(* ===== verification/TimerQueue.v ===== *)
(** * The timer queue ([src/lib/timer_queue.c], [src/include/timer.h])

    A binary min-heap of callback pointers in a fixed array.  Expirations live
    in the callback structures, so the heap order is relative to a store.
    [long] is 32 bits. *)

From Stdlib Require Import ZifyNat Sorted.
From S2P Require Import Prelude.

(** ** Time *)

Definition mono_time := Z.
Definition mono_time_add_usecs (mt : mono_time) (us : Z) : mono_time := s32 (mt + us).
Definition mono_time_add_msecs (mt : mono_time) (ms : Z) : mono_time :=
  mono_time_add_usecs mt (s32 (ms * 1000)).
Definition mono_time_cmp (t1 t2 : mono_time) : Z :=
  if t1 =? t2 then 0 else if t1 <? t2 then -1 else 1.
Definition mono_time_after (t1 t2 : mono_time) : bool := 0 <? mono_time_cmp t1 t2.
Definition mono_time_before (t1 t2 : mono_time) : bool := mono_time_cmp t1 t2 <? 0.
Definition mono_time_diff_microseconds (t1 t2 : mono_time) : Z := s32 (t2 - t1).

(** ** The queue *)

Definition MAX_TIMER_QUEUE_ENTRIES : nat := 64.

(** [queue] is the whole array; slots from [num_entries] on are stale. *)
Record timer_queue := mk_queue { num_entries : nat; max_entries : nat; queue : list nat }.

Definition empty_queue : timer_queue :=
  mk_queue 0 MAX_TIMER_QUEUE_ENTRIES (repeat 0%nat MAX_TIMER_QUEUE_ENTRIES).

Definition timer_queue_empty (tq : timer_queue) : bool := (num_entries tq =? 0)%nat.
Definition timer_queue_full (tq : timer_queue) : bool := (num_entries tq =? max_entries tq)%nat.
Definition timer_queue_head (tq : timer_queue) : option nat :=
  if timer_queue_empty tq then None else Some (queue tq !!! 0%nat).

Section Queue.
(** The [expiration] field of every callback structure. *)
Variable expiration : nat -> mono_time.

(** [while (index != 0)] of the insertion; the parent's index is smaller, so
    [index] rounds are enough. *)
Fixpoint bubble_up (fuel : nat) (q : list nat) (tocb index : nat) : list nat :=
  match fuel with
  | O => q
  | S fuel' =>
      if (index =? 0)%nat then q
      else
        let parent_index := ((index - 1) / 2)%nat in
        let parent := q !!! parent_index in
        if mono_time_cmp (expiration parent) (expiration tocb) <=? 0 then q
        else
          let q := <[parent_index := tocb]> q in
          let q := <[index := parent]> q in
          bubble_up fuel' q tocb parent_index
  end.

Definition timer_queue_insert (tq : timer_queue) (tocb : nat) : Z * timer_queue :=
  if timer_queue_full tq then (-1, tq)
  else
    let index := num_entries tq in
    let q := <[index := tocb]> (queue tq) in
    (0, mk_queue (index + 1) (max_entries tq) (bubble_up index q tocb index)).

(** [-1] is [None]. *)
Definition timer_queue_min_child_index (num : nat) (q : list nat) (index : nat) : option nat :=
  let left_child_index := (2 * index + 1)%nat in
  if (num <=? left_child_index)%nat then None
  else
    let right_child_index := (left_child_index + 1)%nat in
    if (num <=? right_child_index)%nat then Some left_child_index
    else if mono_time_cmp (expiration (q !!! left_child_index))
                          (expiration (q !!! right_child_index)) <? 0
    then Some left_child_index
    else Some right_child_index.

(** [while (1)] of the removal; the index grows, so [num] rounds are enough. *)
Fixpoint bubble_down (fuel num : nat) (q : list nat) (tocb index : nat) : list nat :=
  match fuel with
  | O => q
  | S fuel' =>
      match timer_queue_min_child_index num q index with
      | None => q
      | Some min_child_index =>
          let child := q !!! min_child_index in
          if mono_time_cmp (expiration tocb) (expiration child) <=? 0 then q
          else
            let q := <[min_child_index := tocb]> q in
            let q := <[index := child]> q in
            bubble_down fuel' num q tocb min_child_index
      end
  end.

Definition timer_queue_remove_head (tq : timer_queue) : timer_queue :=
  let num := (num_entries tq - 1)%nat in
  let tocb := queue tq !!! num in
  let q := <[0%nat := tocb]> (queue tq) in
  mk_queue num (max_entries tq) (bubble_down (num + 1) num q tocb 0).

Definition timer_queue_expired (tq : timer_queue) (current_time : mono_time)
    : option nat * timer_queue :=
  match timer_queue_head tq with
  | None => (None, tq)
  | Some tocb =>
      if mono_time_before current_time (expiration tocb) then (None, tq)
      else (Some tocb, timer_queue_remove_head tq)
  end.
End Queue.

(** ** The global queue and its interface *)

Record timers := mk_timers { tq : timer_queue; expirations : nat -> mono_time }.

Definition set_expiration (e : nat -> mono_time) (p : nat) (t : mono_time) : nat -> mono_time :=
  fun x => if (x =? p)%nat then t else e x.

(** [now] is what [timer_monotonic_get] reports. *)
Definition timer_sched_callback (s : timers) (now : mono_time) (tocb : nat) (us : Z) : Z * timers :=
  if s32 us <? 0 then (-1, s)
  else
    let e := set_expiration (expirations s) tocb (mono_time_add_usecs now us) in
    let s := mk_timers (tq s) e in
    if negb (us =? 0) && negb (mono_time_before now (e tocb)) then (-1, s)
    else
      let '(ret, q) := timer_queue_insert e (tq s) tocb in (ret, mk_timers q e).

(** The callback to call, if any, and whether the queue is not empty after
    that call; [run_callback] is what the called code does to the timers. *)
Definition timers_run (run_callback : nat -> timers -> timers) (s : timers) (now : mono_time)
    : option nat * bool * timers :=
  let '(tocb, q) := timer_queue_expired (expirations s) (tq s) now in
  let s := mk_timers q (expirations s) in
  let s := match tocb with Some t => run_callback t s | None => s end in
  (tocb, negb (timer_queue_empty (tq s)), s).

(** ** Specification *)

(** The queued callbacks. *)
Definition queued (tq : timer_queue) : list nat := take (num_entries tq) (queue tq).

Definition parent (i : nat) : nat := ((i - 1) / 2)%nat.

Definition heap (e : nat -> mono_time) (q : list nat) (n : nat) : Prop :=
  forall i, (0 < i < n)%nat -> e (q !!! parent i) <= e (q !!! i).

Definition tq_ok (e : nat -> mono_time) (tq : timer_queue) : Prop :=
  (num_entries tq <= max_entries tq)%nat /\ length (queue tq) = max_entries tq /\
  heap e (queue tq) (num_entries tq).

(** ** Lemmas *)

Local Ltac Zify.zify_post_hook ::= Z.to_euclidean_division_equations.

Lemma mono_time_cmp_le a b : (mono_time_cmp a b <=? 0) = (a <=? b).
Proof. unfold mono_time_cmp. zbool. Qed.

Lemma mono_time_cmp_lt a b : (mono_time_cmp a b <? 0) = (a <? b).
Proof. unfold mono_time_cmp. zbool. Qed.

Lemma parent_lt i : (0 < i)%nat -> (parent i < i)%nat.
Proof. unfold parent. lia. Qed.

Lemma parent_children i j : (0 < j)%nat -> parent j = i <-> (j = 2 * i + 1 \/ j = 2 * i + 2)%nat.
Proof. unfold parent. lia. Qed.

(** Swapping two slots. *)
Definition swap (q : list nat) (i j : nat) : list nat := <[j := q !!! i]> (<[i := q !!! j]> q).

Lemma swap_lookup q i j k :
  (i < length q)%nat -> (j < length q)%nat ->
  swap q i j !!! k = if (k =? j)%nat then q !!! i else if (k =? i)%nat then q !!! j else q !!! k.
Proof.
  intros Hi Hj. unfold swap. destruct (Nat.eqb_spec k j) as [->|Hkj].
  - by rewrite list_lookup_total_insert_eq by (rewrite length_insert; lia).
  - rewrite list_lookup_total_insert_ne by done. destruct (Nat.eqb_spec k i) as [->|Hki].
    + by rewrite list_lookup_total_insert_eq.
    + by rewrite list_lookup_total_insert_ne.
Qed.

Lemma swap_length q i j : length (swap q i j) = length q.
Proof. unfold swap. by rewrite !length_insert. Qed.

Lemma swap_perm q i j : (i < length q)%nat -> (j < length q)%nat -> swap q i j ≡ₚ q.
Proof.
  intros Hi Hj. unfold swap. apply list_lookup_lookup_total_lt in Hi, Hj.
  by apply Permutation_insert_swap.
Qed.

(** Writing [tocb] into the parent slot and the parent into [index], where
    [index] held [tocb], is a swap. *)
Lemma swap_step q i j tocb :
  q !!! j = tocb -> (i < length q)%nat -> (j < length q)%nat ->
  <[j := q !!! i]> (<[i := tocb]> q) = swap q i j.
Proof. intros <- _ _. done. Qed.

(** Heap order everywhere, but for the slot [i], which may be too small for
    its place. *)
Definition up_inv (e : nat -> mono_time) (q : list nat) (n i : nat) : Prop :=
  (forall j, (0 < j < n)%nat -> j <> i -> e (q !!! parent j) <= e (q !!! j)) /\
  (forall j, (0 < i)%nat -> (0 < j < n)%nat -> parent j = i -> e (q !!! parent i) <= e (q !!! j)).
* * * *
§ **Assignment**:
Your answer should consist of the lines from the line with "let q := <[parent_index" to the line with "let q := <[index := child]> q in" above, repeated exactly, both ends included.

§ **Problem solution**:
          let q := <[parent_index := tocb]> q in
          let q := <[index := parent]> q in
          bubble_up fuel' q tocb parent_index
  end.

Definition timer_queue_insert (tq : timer_queue) (tocb : nat) : Z * timer_queue :=
  if timer_queue_full tq then (-1, tq)
  else
    let index := num_entries tq in
    let q := <[index := tocb]> (queue tq) in
    (0, mk_queue (index + 1) (max_entries tq) (bubble_up index q tocb index)).

(** [-1] is [None]. *)
Definition timer_queue_min_child_index (num : nat) (q : list nat) (index : nat) : option nat :=
  let left_child_index := (2 * index + 1)%nat in
  if (num <=? left_child_index)%nat then None
  else
    let right_child_index := (left_child_index + 1)%nat in
    if (num <=? right_child_index)%nat then Some left_child_index
    else if mono_time_cmp (expiration (q !!! left_child_index))
                          (expiration (q !!! right_child_index)) <? 0
    then Some left_child_index
    else Some right_child_index.

(** [while (1)] of the removal; the index grows, so [num] rounds are enough. *)
Fixpoint bubble_down (fuel num : nat) (q : list nat) (tocb index : nat) : list nat :=
  match fuel with
  | O => q
  | S fuel' =>
      match timer_queue_min_child_index num q index with
      | None => q
      | Some min_child_index =>
          let child := q !!! min_child_index in
          if mono_time_cmp (expiration tocb) (expiration child) <=? 0 then q
          else
            let q := <[min_child_index := tocb]> q in
            let q := <[index := child]> q in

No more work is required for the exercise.